Re: pseudo-specs for a String class

From: Adrian Chadd <adrian_at_freebsd.org>
Date: Wed, 27 Aug 2008 08:42:17 +0800

(My pre-breakfast 2c, so forgive me if I'm less clear than normal.)

2008/8/27 Kinkie <gkinkie_at_gmail.com>:

> My thoughts: \0 is special, and would only be significant when strings
> need to be exported from the memory-managed code onto nonmanaged code.
> Generally speaking, the safest way to do so is by copy rather than by
> reference, but I'd rather also keep the ability to export by reference
> - hoping the caller knows what they're doing. In that case the \0 is a
> must-have safeguard, in some cases might require copying. Unfortunate
> but unavoidable.

Although plenty of current code assumes a NUL terminated, string, its
assumed primarily for two things:

* debug(); which can be replaced with %.*s or whatever it is, to pass
in a length before the string buffer;
* iterating/parsing; which can be replaced by using the length
parameter in pointer arithmetic (you can toss the pointer arithmetic
too in like 99% of the cases; the parser is about where the possible
speed boosts from pointer arithmetic would even matter)

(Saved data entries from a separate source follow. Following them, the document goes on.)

(** * Multi-agent task breakdown: the sequential coordinator, its memory
      manager and its compression nodes

    A shallow embedding of the Python of the LangGraph specification of the
    repository (state schema, [AdvancedMemoryManager], the agent nodes, the
    compression nodes and the workflow graphs), with the external
    capabilities (language model, embeddings, clock) kept abstract. *)

From Stdlib Require Import String Ascii List ZArith Lia Bool PeanoNat DecimalString
  DecimalNat.
Import ListNotations.
Open Scope string_scope.

(** ** Python values and exceptions *)

(** The exceptions a run can raise.  [ModelError] and [EmbeddingError] come
    from the capability boundary. *)
Inductive exn : Type :=
| IndexError
| ValueError
| ModelError
| EmbeddingError
| PlanningError
| AggregationError
| GraphRecursionError.

(** Outcome of a Python expression: a value, or a raised exception. *)
Inductive result (A : Type) : Type :=
| Ok (a : A)
| Raise (e : exn).
Arguments Ok {A} a.
Arguments Raise {A} e.

(** The newline of the f-strings and templates. *)
Definition nl : string := String (ascii_of_nat 10) EmptyString.

(** [len(s)] for a string. *)
Definition len (s : string) : nat := String.length s.

(** [s in t] for strings: [s] occurs in [t]. *)
Definition contains (t s : string) : Prop :=
  exists pre post, t = pre ++ s ++ post.

(** Value of one decimal digit. *)
Definition digit_of (c : ascii) : option Z :=
  let n := nat_of_ascii c in
  if (48 <=? n)%nat && (n <=? 57)%nat then Some (Z.of_nat (n - 48)) else None.

Fixpoint int_digits (acc : Z) (s : string) : option Z :=
  match s with
  | EmptyString => Some acc
  | String c s' =>
      match digit_of c with
      | Some d => int_digits (10 * acc + d) s'
      | None => None
      end
  end.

Both of which can be eliminated without too much trouble. In fact, I
ended up with NUL terminated strings as a special flag case during
transition work so the existing code assuming NULs could still work
whilst I converted stuff over.

> Well, tokenising should be replaced by substringing really.. it could
> mean having to drop strtok().

.. and in reality, writing replacement str*() routines for your String
class instead of using C string.h functions makes everything much
easier. Including the above.

Kinkie, s27_adri has a whole lot of additional String.c functions for
manipulating strings.

>> Append operation on String/MemoryRegion objects is easy in this model,
>> but if the region is not at the end of the MemoryBlob or if the result
>> gets too large the it will need to trigger a copy to a new MemoryBlob of
>> sufficient size.
>
> Yes.

Which won't happen in like >99% of the cases.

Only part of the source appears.